Don Juan siempre había insistido en que nuestro peor enemigo era la incapacidad para aceptar la realidad de aquello que nos ocurre. En ese momento, doña Soledad me rodeaba la garganta con una suerte de nudo corredizo; entendí su intención. Pero a pesar de haberlo comprendido intelectualmente, mi cuerpo no reaccionó. Permanecía laxo, casi indiferente, ante lo que, según todos los indicios, era mi muerte.
Tuve conciencia del exceso de presión que ejercían sus brazos y hombros sobre el lazo al intentar ajustarlo alrededor de mi cuello. Me estaba estrangulando con gran fuerza y habilidad. Empecé a boquear. En sus ojos había un destello de locura. Fue en ese instante que me di cuenta de que pretendía matarme.
Don Juan había dicho que, cuando por fin uno entiende qué ocurre, suele ser demasiado tarde para retroceder. Afirmaba que siempre es el intelecto lo que nos embauca; recibe el mensaje en primer término, pero en vez de darle crédito y obrar en consecuencia, pierde el tiempo en discutirlo.
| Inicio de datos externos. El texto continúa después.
(** * Knowledge-graph engine: a shallow embedding of [graph_engine.py] and
    [persistence.py], and the properties of ingestion, linking, lineage
    search, conflict detection and deletion.

    The engine keeps three stores: the LanceDB table of unit rows (the vector
    index), the NetworkX [DiGraph] held in memory, and the list of relation
    records of the [PersistenceManager].  Every method of [KnowledgeGraph]
    becomes a function on a record holding the three stores; a method that
    can raise returns a [result].  What the engine delegates (the embedding
    provider, the nearest-neighbour search of the index, the formatting of a
    float) is a section variable. *)

From Stdlib Require Import String List Bool Arith Lia.
From Stdlib Require Import Floats.PrimFloat.
Import ListNotations.

Local Open Scope string_scope.
Local Open Scope list_scope.

(* 0.85 is read as the nearest binary64 value, as Python reads it. *)
Set Warnings "-inexact-float".

(** ** Exceptions and results *)

(** The exceptions that cross the engine boundary: the [ValueError]s the
    engine raises itself, [networkx.NodeNotFound] raised by
    [nx.shortest_path], and a failure of the embedding provider. *)
Inductive exn : Type :=
| ValueError (msg : string)
| NodeNotFound (node : string)
| UpstreamFailure.

Inductive result (A : Type) : Type :=
| Ok (a : A)
| Raise (e : exn).

Arguments Ok {A} a.
Arguments Raise {A} e.

Definition bind {A B : Type} (r : result A) (k : A -> result B) : result B :=
  match r with
  | Ok a => k a
  | Raise e => Raise e
  end.

Notation "'do' x <- r ; k" := (bind r (fun x => k))
  (at level 10, x name, r at level 100, k at level 200).

(** ** Data model *)

(** [AtomicUnit] as the engine builds it.  [created_at] is filled by a
    default of the model class on every construction and is read only when a
    row is written, so it appears in [Row] and not here. *)
Record AtomicUnit : Type := mkUnit {
  unit_id : string;
  content : string;
  source_doi : option string;
  confidence : float;
  vector : list float
}.

(** One record of the ["units"] table ([_init_table]): [source_doi] is a
    plain string column. *)
Record Row : Type := mkRow {
  row_id : string;
  row_content : string;
  row_source_doi : string;
  row_confidence : float;
  row_created_at : string;
  row_vector : list float
}.

Record Relation : Type := mkRelation {
  source_id : string;
  target_id : string;
  rel_type : string;
  reasoning : string
}.

Record LineageStep : Type := mkStep {
  step_unit : AtomicUnit;
  relation_to_next : option Relation
}.

Record ConflictResult : Type := mkConflict {
  conflicting_unit : AtomicUnit;
  conflict_relation : option Relation;
  explanation : string
}.

(** ** The NetworkX directed graph *)

Record EdgeData : Type := mkEdge {
  edge_type : string;
  edge_reasoning : string
}.

(** A [DiGraph]: nodes in insertion order with their optional [content]
    attribute, and at most one edge per ordered pair of nodes. *)
Record DiGraph : Type := mkGraph {
  nodes : list (string * option string);
  edges : list (string * string * EdgeData)
}.

Definition empty_graph : DiGraph := mkGraph [] [].

Definition has_node (g : DiGraph) (n : string) : bool :=
  existsb (fun x => String.eqb (fst x) n) (nodes g).

Definition is_edge (u v : string) (e : string * string * EdgeData) : bool :=
  String.eqb (fst (fst e)) u && String.eqb (snd (fst e)) v.

Definition has_edge (g : DiGraph) (u v : string) : bool :=
  existsb (is_edge u v) (edges g).

(** [G.edges[u, v]] *)
Definition edge_data (g : DiGraph) (u v : string) : option EdgeData :=
  option_map snd (find (is_edge u v) (edges g)).

(** [G.add_node(n, content=c)]: a new node is appended, an old one has its
    attribute overwritten. *)
Definition add_node (g : DiGraph) (n : string) (c : string) : DiGraph :=
  if has_node g n
  then mkGraph
         (map (fun x => if String.eqb (fst x) n then (n, Some c) else x) (nodes g))
         (edges g)
  else mkGraph (nodes g ++ [(n, Some c)]) (edges g).

(** A node that [add_edge] has to create carries no attribute. *)
Definition touch_node (ns : list (string * option string)) (n : string)
  : list (string * option string) :=
  if existsb (fun x => String.eqb (fst x) n) ns then ns else ns ++ [(n, None)].

(** [G.add_edge(u, v, type=t, reasoning=r)]: both endpoints become nodes; an
    edge already stored for [(u, v)] has its attributes overwritten. *)
Definition add_edge (g : DiGraph) (u v : string) (d : EdgeData) : DiGraph :=
  let ns := touch_node (touch_node (nodes g) u) v in
  if has_edge g u v
  then mkGraph ns (map (fun e => if is_edge u v e then (u, v, d) else e) (edges g))
  else mkGraph ns (edges g ++ [(u, v, d)]).

(** [G.remove_node(n)]: the node goes, with every edge into or out of it. *)
Definition remove_node (g : DiGraph) (n : string) : DiGraph :=
  mkGraph
    (filter (fun x => negb (String.eqb (fst x) n)) (nodes g))
    (filter (fun e => negb (String.eqb (fst (fst e)) n)
                      && negb (String.eqb (snd (fst e)) n)) (edges g)).

(** *** The undirected view and [nx.shortest_path]

    [G.to_undirected()] keeps the nodes and forgets the direction of every
    edge.  [nx.shortest_path(H, s, t)] without weights is a breadth-first
    search: it returns one path with the fewest nodes, raises
    [NetworkXNoPath] when [t] cannot be reached and [NodeNotFound] when an
    endpoint is not a node of [H].  Which of several equally short paths comes
    back depends on the adjacency order inside NetworkX; the search below
    visits neighbours in the order of the edge list. *)

(** Adjacency of the undirected view. *)
Definition adjacent (g : DiGraph) (u v : string) : bool :=
  has_edge g u v || has_edge g v u.

Fixpoint neighbors_in (es : list (string * string * EdgeData)) (v : string)
  : list string :=
  match es with
  | [] => []
  | (a, b, _) :: rest =>
      (if String.eqb a v then [b] else [])
        ++ (if String.eqb b v then [a] else [])
        ++ neighbors_in rest v
  end.

Definition neighbors (g : DiGraph) (v : string) : list string :=
  neighbors_in (edges g) v.

Definition mem (x : string) (l : list string) : bool :=
  existsb (String.eqb x) l.

(** Paths of the search are kept reversed: the head is the node reached.
    [extend visited p ws] prolongs [p] by every neighbour in [ws] not seen
    yet, and records them as seen. *)
Fixpoint extend (visited : list string) (p : list string) (ws : list string)
  : list (list string) * list string :=
  match ws with
  | [] => ([], visited)
  | w :: ws' =>
      if mem w visited then extend visited p ws'
      else let (ps, vis) := extend (w :: visited) p ws' in
           ((w :: p) :: ps, vis)
  end.

(** One layer of the search: every path of the current layer is extended. *)
Fixpoint expand (g : DiGraph) (visited : list string) (level : list (list string))
  : list (list string) * list string :=
  match level with
  | [] => ([], visited)
  | p :: rest =>
      let (ps1, v1) := extend visited p (neighbors g (hd "" p)) in
      let (ps2, v2) := expand g v1 rest in
      (ps1 ++ ps2, v2)
  end.

Definition reaches (t : string) (p : list string) : bool :=
  match p with
  | [] => false
  | v :: _ => String.eqb v t
  end.

Inductive sp_result : Type :=
| SpPath (p : list string)
| SpNoPath
| SpNodeNotFound (node : string).

Fixpoint bfs (fuel : nat) (g : DiGraph) (t : string)
  (visited : list string) (level : list (list string)) : sp_result :=
  match find (reaches t) level with
  | Some p => SpPath (rev p)
  | None =>
      match level, fuel with
      | [], _ => SpNoPath
      | _, 0 => SpNoPath
      | _, S fuel' =>
          let (level', visited') := expand g visited level in
          bfs fuel' g t visited' level'
      end
  end.

(** Every node the search can see: the source and the endpoints of edges. *)
Definition endpoints (g : DiGraph) : list string :=
  flat_map (fun e => [fst (fst e); snd (fst e)]) (edges g).

Definition shortest_path (g : DiGraph) (s t : string) : sp_result :=
  if negb (has_node g s) then SpNodeNotFound s
  else if negb (has_node g t) then SpNodeNotFound t
  else bfs (S (length (endpoints g))) g t [s] [[s]].

(** ** The relation store ([PersistenceManager])

    [_relations] is the list of stored relation records, oldest first. *)

Definition touches (uid : string) (r : Relation) : bool :=
  String.eqb (source_id r) uid || String.eqb (target_id r) uid.

Definition get_all_relations (rels : list Relation) : list Relation := rels.

Definition add_relation (rels : list Relation) (r : Relation) : list Relation :=
  rels ++ [r].

Definition get_relations_for_unit (rels : list Relation) (uid : string)
  : list Relation :=
  filter (touches uid) rels.

Definition relation_exists (rels : list Relation) (s t ty : string) : bool :=
  existsb (fun r => String.eqb (source_id r) s && String.eqb (target_id r) t
                    && String.eqb (rel_type r) ty) rels.

(** Returns the relations kept and the number deleted. *)
Definition delete_relations_for_unit (rels : list Relation) (uid : string)
  : list Relation * nat :=
  let original_count := length rels in
  let kept := filter (fun r => negb (String.eqb (source_id r) uid)
                               && negb (String.eqb (target_id r) uid)) rels in
  (kept, original_count - length kept).

(** ** The engine *)

Record KnowledgeGraph : Type := mkKG {
  table : list Row;
  graph : DiGraph;
  persistence : list Relation
}.

(** The report of [delete_unit]. *)
Record DeletionReport : Type := mkReport {
  deleted_unit_id : string;
  deleted_content : string;
  deleted_source : option string;
  deleted_relations_count : nat;
  connections_removed : nat
}.

(** Truth value of a Python string. *)
Definition nonempty (s : string) : bool :=
  match s with
  | EmptyString => false
  | _ => true
  end.

(** [AtomicUnit(id=row["id"], ..., source_doi=row["source_doi"] if
    row["source_doi"] else None, ...)] *)
Definition unit_of_row (row : Row) : AtomicUnit :=
  mkUnit (row_id row) (row_content row)
         (if nonempty (row_source_doi row) then Some (row_source_doi row) else None)
         (row_confidence row) (row_vector row).

(** [unit.source_doi or ""] *)
Definition stored_source (src : option string) : string :=
  match src with
  | Some s => if nonempty s then s else ""
  | None => ""
  end.

(** [table.search().where("id = ...").limit(1)]: the first row with that
    id, in insertion order. *)
Definition get_unit (kg : KnowledgeGraph) (uid : string) : option AtomicUnit :=
  match find (fun row => String.eqb (row_id row) uid) (table kg) with
  | None => None
  | Some row => Some (unit_of_row row)
  end.

(** [_load_graph_from_persistence]: one [add_edge] per stored relation. *)
Definition load_graph_from_persistence (rels : list Relation) (g : DiGraph)
  : DiGraph :=
  fold_left
    (fun g r => add_edge g (source_id r) (target_id r)
                  (mkEdge (rel_type r) (reasoning r)))
    (get_all_relations rels) g.

(** [__init__] on a data directory that already holds a table and a
    relations file: the graph starts empty and is rebuilt from the relations
    alone. *)
Definition reopen (kg : KnowledgeGraph) : KnowledgeGraph :=
  mkKG (table kg)
       (load_graph_from_persistence (persistence kg) empty_graph)
       (persistence kg).

Definition get_unit_connections (kg : KnowledgeGraph) (uid : string)
  : list Relation :=
  get_relations_for_unit (persistence kg) uid.

Section Engine.

(** The embedding provider: [None] when the call fails. *)
Variable embed : string -> option (list float).

(** The nearest-neighbour search of the vector index, cosine metric: the
    rows found, best first, each with its [_distance] when present. *)
Variable vector_search : list Row -> list float -> nat -> list (Row * option float).

(** [f"{score:.2f}"] *)
Variable format_score : float -> string.

(** [add_proposition].  [gen_id] and [created_at] are what the defaults of
    the model class produce for this unit. *)
Definition add_proposition (kg : KnowledgeGraph)
    (content : string) (source_doi : option string) (confidence : float)
    (uid : option string) (gen_id created_at : string)
  : result AtomicUnit * KnowledgeGraph :=
  match embed content with
  | None => (Raise UpstreamFailure, kg)
  | Some vector =>
      let id :=
        match uid with
        | Some u => if nonempty u then u else gen_id
        | None => gen_id
        end in
      let unit := mkUnit id content source_doi confidence vector in
      let row := mkRow id content (stored_source source_doi) confidence
                       created_at vector in
      (Ok unit,
       mkKG (table kg ++ [row]) (add_node (graph kg) id content)
            (persistence kg))
  end.

Definition connect_concepts (kg : KnowledgeGraph)
    (source_id target_id : string) (relation_type reasoning : string)
  : result Relation * KnowledgeGraph :=
  match get_unit kg source_id with
  | None => (Raise (ValueError ("Source unit not found: " ++ source_id)), kg)
  | Some _ =>
      match get_unit kg target_id with
      | None => (Raise (ValueError ("Target unit not found: " ++ target_id)), kg)
      | Some _ =>
          let relation := mkRelation source_id target_id relation_type reasoning in
          (Ok relation,
           mkKG (table kg)
                (add_edge (graph kg) source_id target_id
                          (mkEdge relation_type reasoning))
                (add_relation (persistence kg) relation))
      end
  end.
Entonces oí, o tal vez intuí, un chasquido en la base del cuello, exactamente detrás de la tráquea. Comprendí que me había quebrado el pescuezo. Sentí un zumbido en los ojos y luego un hormigueo. Mi audición era extraordinariamente clara. Tenía la seguridad de estar muriendo. Me repugnaba mi propia incapacidad para hacer nada en mi defensa. No podía siquiera mover un músculo para darle un puntapié. Ya no me era posible respirar. Todo mi cuerpo vibró, y en un instante estuve en pie y me vi libre, libre del apretón mortal. Miré la cama. Todo contribuía a hacerme pensar que estaba contemplando la escena desde el techo. Vi mi propio cuerpo, inmóvil y lánguido, encima del suyo. Vi el horror en sus ojos. Deseé permitirle que soltase el lazo. Tuve un acceso de ira por haber sido tan estúpido y le propiné un sonoro puñetazo en la frente. Chilló y se cogió la cabeza y perdió el conocimiento, pero antes de que ello sucediese tuve una fugaz vislumbre de un cuadro fantasmagórico. Vi a doña Soledad despedida de la cama por la fuerza de mi golpe. La vi correr hasta la pared y acurrucarse junto a ella como un chiquillo asustado.